• What you need to do: Your job is to set down the stretch of entries that opens with the line containing "Open Scope Z_scope." and closes with the line containing "(** The fields". Keep both end lines, copy each exactly, and add nothing.

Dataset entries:
(* ===== verification/Traverse.v ===== *)
(** * The binder's traversal (src/binder/binder.go)

    One definition per case of [visitNode] and per method it calls, over the
    state of both passes: the declaring one and the resolving one.  The methods
    call [visit], which is defined last: here it is a parameter. *)

From S2P Require Import Prelude GoString Diag Ast Symbols Flow.
Open Scope Z_scope.

(** ** The state *)

Record jumpTarget := mkJump {
  jlabel : string; breakTo : FlowId; continueTo : option FlowId; breakOnly : bool }.

(** The fields of [binder] the traversal sets besides the builder's.  [jumps]
    has the innermost target first; a function is told by its identity. *)
Record control := mkControl {
  jumps : list jumpTarget;
  pendingLabel : string;
  writing : bool;
  iife : option nat;
  returnTo : option FlowId }.

(** The tables of the [Binding] the traversal fills, by the identity of the
    syntax node.  The symbol of [this] in a scope is told by the scope. *)
Record tables := mkTables {
  t_refs : gmap nat SymId;
  t_undefinedRefs : gmap nat SymId;
  t_globals : gset nat;
  t_lookupScopes : gmap nat (option ScopeId);
  t_refFlow : gmap nat FlowId;
  t_refContainer : gmap nat (option ScopeId);
  t_refOrd : gmap nat Z;
  t_refScope : gmap nat (option ScopeId);
  t_accesses : list Node;
  t_written : gset nat;
  t_asserted : gset nat;
  t_exported : gset nat;
  t_newTargets : gmap nat SymId;
  t_fnScopes : gmap nat ScopeId;
  t_endFlow : gmap nat FlowId; (* its keys are those of endReachable *)
  t_this : gmap nat (option ScopeId * FlowId * bool) }.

• Exercise response:
Open Scope Z_scope.

(** ** The state *)

Record jumpTarget := mkJump {
  jlabel : string; breakTo : FlowId; continueTo : option FlowId; breakOnly : bool }.

(** The fields of [binder] the traversal sets besides the builder's.  [jumps]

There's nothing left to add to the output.